There is PhraseQuery, too, but lets consider two cases:
case1: that PhraseQuery is not being used:
then should i add to standard filter’s stopwords also the french
stopwords
both at index & search times? can i just add them at search time
and keep
old friends index as it is?
case2: that PhraseQuery being used:
i guess i need to play with the “slops” and stopwords in this case
will
not help, right?
Thanks
On Feb 24, 2019, at 2:25 PM, baris.kazar <baris.ka...@oracle.com>
wrote:
That is not what i am looking for. Thanks.
c b search string finds
a b
but how cant find
a de la b
so i will try french stopwords.
Doing that i am using 8 queries like the ones i mentioned.
Best
On Feb 24, 2019, at 1:19 PM, Erick Erickson
<erickerick...@gmail.com>
wrote:
Phrase search is looking for words next to each other. A phrase
search
on the text “my dog has fleas” would succeed for “my dog” or “has
fleas”
but not “my fleas” since the words are not right next to each
other. “my
fleas”~3 would succeed because the “~3” indicates that the words
can have
intervening terms.
Searching (dog AND fleas) would match no matter how many words were
between the two.
If you’re unclear about what phrase search .vs. non-phrase search
means, some background research/ self-education are strongly
recommended,
such basic understanding of search is pretty much assumed.
Best,
Erick
On Feb 24, 2019, at 9:25 AM, baris.kazar <baris.ka...@oracle.com>
wrote:
i guess so
what is phrase search?
c b is searched do you expect a de la b?
Thanks
On Feb 24, 2019, at 10:49 AM, Erick Erickson
<erickerick...@gmail.com>
wrote:
Not sure we’re talking about the same thing. I was talking
specifically about _phrase_ searches. If all you want is the clause
you
just said, phrases are not involved at all and the presence or
absence of
intervening words is totally unnecessary. This assumes your field type
tokenizes the input similar to the text_general field in the examples.

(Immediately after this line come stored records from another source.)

Lemma no_break_snoc (cur : string) (c : ascii) :
  ~ In LF (list_ascii_of_string cur) -> Ascii.eqb c LF = false ->
  ~ In LF (list_ascii_of_string (cur ++ String c "")).
Proof.
  intros Hcur Hc. rewrite list_ascii_append. cbn [list_ascii_of_string].
  intros H. apply in_app_or in H. destruct H as [H|[H|[]]]; [auto|].
  subst c. rewrite Ascii.eqb_refl in Hc. discriminate.
Qed.

Lemma split_lines_from_no_break (n : nat) : forall (s cur : string),
  String.length s <= n ->
  ~ In LF (list_ascii_of_string cur) ->
  Forall (fun line => ~ In LF (list_ascii_of_string line)) (split_lines_from cur s).
Proof.
  induction n as [|n IH]; intros s cur Hn Hcur.
  - destruct s; [|cbn [String.length] in Hn; lia]. constructor; auto.
  - destruct s as [|c s]; [constructor; auto|].
    cbn [String.length] in Hn.
    cbn [split_lines_from]. destruct (Ascii.eqb c LF) eqn:Ec.
    + constructor; [exact Hcur | apply IH; [lia | intros []]].
    + assert (Keep : Forall (fun line => ~ In LF (list_ascii_of_string line))
                       (split_lines_from (cur ++ String c "") s)).
      { apply IH; [lia | apply no_break_snoc; auto]. }
      destruct (Ascii.eqb c CR); [|exact Keep].
      destruct s as [|c' s']; [exact Keep|].
      destruct (Ascii.eqb c' LF); [|exact Keep].
      cbn [String.length] in Hn.
      constructor; [exact Hcur | apply IH; [lia | intros []]].
Qed.

Lemma log_lines_for_each (log : string -> M unit) (lines : list string) (w : World) :
  for_each lines (fun line => let msg := trim line in when (truthy msg) (log msg)) w
  = for_each (filter truthy (map trim lines)) log w.
Proof.
  revert w. induction lines as [|line lines IH]; intros w; [reflexivity|].
  cbn [for_each map filter]. cbv zeta. destruct (truthy (trim line)).
  - cbn [when for_each]. unfold bind. destruct (log (trim line) w). apply IH.
  - cbn [when]. unfold bind at 1. cbn [ret]. apply IH.
Qed.

(** What the chunk callbacks log: one call of the logger per line of the
    chunk that is not blank, in order; every message logged is not empty,
    starts and ends with a code unit that is not white space, and holds no
    line feed. *)
Theorem logged_lines_are_trimmed (log : string -> M unit) (chunk : string) (w : World) :
  log_lines log chunk w = for_each (lines_logged chunk) log w
  /\ Forall (fun msg => trimmed msg = true /\ ~ In LF (list_ascii_of_string msg))
       (lines_logged chunk).
Proof.
  split; [apply log_lines_for_each|].
  unfold lines_logged, split_lines.
  pose proof (split_lines_from_no_break (String.length chunk) chunk "" (le_n _)
                (fun H => H)) as Hb.
  induction Hb as [|line lines Hl _ IH]; [constructor|].
  cbn [map filter]. destruct (truthy (trim line)) eqn:T; [|exact IH].
  constructor; [|exact IH]. split; [apply trim_trimmed; exact T|].
  intros H. apply Hl. rewrite trim_units in H.
  apply in_rev in H. apply drop_spaces_incl in H. apply in_rev in H.
  apply drop_spaces_incl in H. exact H.
Qed.

(** ** The protocol of the event stream *)

Lemma track_app evs : forall cur more,
  track cur (evs ++ more)
  = match track cur evs with
    | Some c => track c more
    | None => None
    end.
Proof.
  induction evs as [|[sd [s|l|x a]] rest IH]; intros cur more; cbn [app track].
  - reflexivity.
  - destruct (snapshot_ok s && _); [apply IH | reflexivity].
  - apply IH.
  - destruct (allowed cur x); [apply IH | reflexivity].
Qed.

Lemma track_latest evs : forall cur c, track cur evs = Some c -> c = latest cur evs.
Proof.
  unfold latest.
  induction evs as [|[sd [s|l|x a]] rest IH]; intros cur c; cbn [track fold_left snd].
  - congruence.
  - destruct (snapshot_ok s && _); [apply IH | discriminate].
  - apply IH.
  - destruct (allowed cur x); [apply IH | discriminate].
Qed.

Lemma newest_snoc {A : Type} (l : list A) (x : A) : newest (l ++ [x]) = Some x.
Proof. unfold newest. rewrite rev_app_distr. reflexivity. Qed.

Lemma newest_ring {A : Type} (n : nat) (l : list A) (x : A) :
  newest (slice_last (S n) (l ++ [x])) = Some x.
Proof.
  unfold slice_last. rewrite length_app, skipn_app. cbn [List.length].
  replace (List.length l + 1 - S n - List.length l) with 0 by lia.
  cbn [skipn]. apply newest_snoc.
Qed.

Lemma logs_paired_app tr more :
  logs_paired tr -> rests tr -> logs_paired more -> logs_paired (tr ++ more).
Proof.
  intros Hp Hr Hm. destruct Hr as [->|(pre & sd & s & ->)]; [exact Hm|].
  rewrite <- app_assoc. cbn [app].
  induction pre as [|[sd' [s'|l|x a]] rest IH]; cbn [app logs_paired] in *.
  - exact Hm.
  - auto.
  - destruct Hp as [Hnext Hp]. split; [|auto].
    destruct rest as [|[sd2 [s2|l2|x2 a2]] rest2]; cbn [app] in *; auto.
  - auto.
Qed.

Lemma synced_rests w : synced w -> rests (sent w).
Proof. intros (pre & sd & E). right. eauto. Qed.

#[local] Arguments obs_p : simpl never.
#[local] Arguments rely_p : simpl never.
#[local] Arguments post_p : simpl never.
#[local] Arguments chunk_steady : simpl never.
#[local] Arguments protocol : simpl never.
#[local] Arguments synced : simpl never.

Lemma stage_flags_flags s s' :
  flags_of s' = flags_of s -> stage_flags s' = stage_flags s.
Proof.
  destruct s, s'. unfold flags_of, stage_flags. cbn.
  intros H. injection H as ? ? ? ? ? ? ?. subst. reflexivity.
Qed.

Lemma track_snapshot cur pre sd s c :
  track cur (pre ++ [(sd, EvState s)]) = Some c -> snapshot_ok s = true /\ c = stage s.
Proof.
  rewrite track_app. destruct (track cur pre) as [c0|]; [|discriminate].
  cbn [track]. destruct (snapshot_ok s); [|discriminate].
  destruct (_ || _); [|discriminate]. intros H. injection H as <-. auto.
Qed.
(** * Churn prediction pipeline: serving-side repair, normalisation, scoring
      and the batch validation / chronological split.

    Shallow embedding of [src/app.py], [src/inference.py] and
    [src/processing.py].  Python dictionaries are finite maps from strings
    to dynamically typed values, Python floats are IEEE-754 binary64 numbers
    (the [spec_float] model of the standard library, precision 53 and
    maximal exponent 1024), exceptions are an explicit error result. *)

From Stdlib Require Import ZArith Lia List.
From Stdlib Require Import Floats.SpecFloat.
From stdpp Require Import base option list functions gmap strings sorting pretty.

Local Open Scope string_scope.
Local Open Scope list_scope.
Local Open Scope Z_scope.

(** ** Python values, exceptions *)

Module Py.

(** The three kinds of value the request payload of [app.py] holds:
    [int(...)], [float(...)] and [str(...)]. *)
Inductive value :=
  | VInt (z : Z)
  | VFloat (f : spec_float)
  | VStr (s : string).

Inductive exn :=
  | KeyError (k : string)
  | TypeError
  | ValueError (msg : string)
  | OverflowError.

Inductive result (A : Type) :=
  | Ok (a : A)
  | Raise (e : exn).
Arguments Ok {A} a.
Arguments Raise {A} e.

#[export] Instance result_ret : MRet result := fun A a => Ok a.
#[export] Instance result_bind : MBind result := fun A B f m =>
  match m with
  | Ok a => f a
  | Raise e => Raise e
  end.

(** binary64 *)
Definition prec : Z := 53.
Definition emax : Z := 1024.

(** The literal [0.0]. *)
Definition f0 : spec_float := S754_zero false.

(** [v > 0]: ordering an [int] or a [float] against the literal [0]; a
    [str] on the left raises [TypeError]. *)
Definition gt0 (v : value) : result bool :=
  match v with
  | VInt z => Ok (0 <? z)
  | VFloat f => Ok (SFltb f0 f)
  | VStr _ => Raise TypeError
  end.

(** [v == 0] (and [v == 0.0]): numeric equality; a [str] is never equal to
    a number. *)
Definition eq0 (v : value) : bool :=
  match v with
  | VInt z => z =? 0
  | VFloat f => SFeqb f f0
  | VStr _ => false
  end.

(** [v != 0.0] *)
Definition ne0 (v : value) : bool := negb (eq0 v).

(** A count that is a number and is not negative (so not a NaN either). *)
Definition nonneg (v : value) : Prop :=
  match v with
  | VInt z => 0 <= z
  | VFloat f => SFleb f0 f = true
  | VStr _ => False
  end.

(** [float(n)] for an [int]: the nearest binary64 number, ties to even;
    an [int] too large for a finite one raises [OverflowError]. *)
Definition float_of_Z (n : Z) : spec_float :=
  binary_normalize prec emax n 0 false.

Definition float_of_int (n : Z) : result spec_float :=
  match float_of_Z n with
  | S754_infinity _ => Raise OverflowError
  | f => Ok f
  end.

(** [int(x)] for a [float]: truncation towards zero. *)
Definition int_of_float (x : spec_float) : result Z :=
  match x with
  | S754_zero _ => Ok 0
  | S754_finite s m e =>
      Ok (cond_Zopp s (if 0 <=? e then Z.pos m * 2 ^ e else Z.pos m / 2 ^ (- e)))
  | S754_infinity _ => Raise OverflowError
  | S754_nan => Raise (ValueError "cannot convert float NaN to integer")
  end.

(** [n * x] for an [int] [n] and a [float] [x]: the [int] is converted
    first, the product is rounded to nearest. *)
Definition int_mul_float (n : Z) (x : spec_float) : result spec_float :=
  f ← float_of_int n; mret (SFmul prec emax f x).

(** [x >= y] on floats. *)
Definition float_ge (x y : spec_float) : bool := SFleb y x.

(** The decimal literals of the sources, as the binary64 numbers nearest
    to them: [0.70 = 0x1.6666666666666p-1], [0.85 = 0x1.b333333333333p-1],
    [0.40 = 0x1.999999999999ap-2], [0.35 = 0x1.6666666666666p-2],
    [0.50 = 0x1.0p-1]. *)
Definition lit_0_70 : spec_float := S754_finite false 6305039478318694 (-53).
Definition lit_0_85 : spec_float := S754_finite false 7656119366529843 (-53).
Definition lit_0_40 : spec_float := S754_finite false 7205759403792794 (-54).
Definition lit_0_35 : spec_float := S754_finite false 6305039478318694 (-54).
Definition lit_0_50 : spec_float := S754_finite false 4503599627370496 (-53).

(** The correctly rounded quotient of two integers, to cross-check the
    literals. *)
Definition float_of_ratio (p q : Z) : spec_float :=
  SFdiv prec emax (float_of_Z p) (float_of_Z q).

(** [d[k]] *)
Definition getitem (d : gmap string value) (k : string) : result value :=
  match d !! k with
  | Some v => Ok v
  | None => Raise (KeyError k)
  end.

End Py.
Import Py.

(** ** [app.py]: the request payload and its auto-fix block *)

Module App.

(** The values read from the form widgets, before the casts of the payload
    literal. *)
Record form := {
  tokens_per_session_7d : spec_float;
  sessions_7d : Z;
  active_days_7d : Z;
  avg_turns_per_session_7d : spec_float;
  error_rate_7d : spec_float;
  avg_latency_ms_7d : spec_float;
  sessions_trend_7d : spec_float;
  tokens_trend_7d : spec_float;
  model_switch_rate_7d : spec_float;
  activated_800 : Z;
  obs_month : Z;
  obs_dow : Z;
  primary_model_7d : string
}.

(** [payload = { "tokens_per_session_7d": float(...), ... }] *)
Definition payload (w : form) : gmap string value :=
  <["primary_model_7d" := VStr (primary_model_7d w)]>
  (<["obs_dow" := VInt (obs_dow w)]>
  (<["obs_month" := VInt (obs_month w)]>
  (<["activated_800" := VInt (activated_800 w)]>
  (<["model_switch_rate_7d" := VFloat (model_switch_rate_7d w)]>
  (<["tokens_trend_7d" := VFloat (tokens_trend_7d w)]>
  (<["sessions_trend_7d" := VFloat (sessions_trend_7d w)]>
  (<["avg_latency_ms_7d" := VFloat (avg_latency_ms_7d w)]>
  (<["error_rate_7d" := VFloat (error_rate_7d w)]>
  (<["avg_turns_per_session_7d" := VFloat (avg_turns_per_session_7d w)]>
  (<["active_days_7d" := VInt (active_days_7d w)]>
  (<["sessions_7d" := VInt (sessions_7d w)]>
  (<["tokens_per_session_7d" := VFloat (tokens_per_session_7d w)]> ∅)))))))))))).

Specifically _not_ “string” fields or fields that use
KeywordTokenizer.
q=name:(a AND b) OR name:b
for instance. With a query like that it doesn’t matter in the
least
whether there are, or are not any words between “a” and “b”.
All that may be obvious to you, but when I read your latest
e-mail it
occurred to me that we might not be talking about the same thing.
Best,
Erick
On Feb 23, 2019, at 7:33 PM, baris.kazar <baris.ka...@oracle.com>
wrote:
In this case search string is c b
and then search query has 8 combos
including two cases with c b ~ which means find all containing
c And
b and c Or b ( two separate queries having ~ )
and then i can find a b but not a de la b without French
stopwords.
Thanks
On Feb 23, 2019, at 6:52 PM, Erick Erickson <
erickerick...@gmail.com> wrote:
Lucene won’t ignore these unless you tell it to via stopwords.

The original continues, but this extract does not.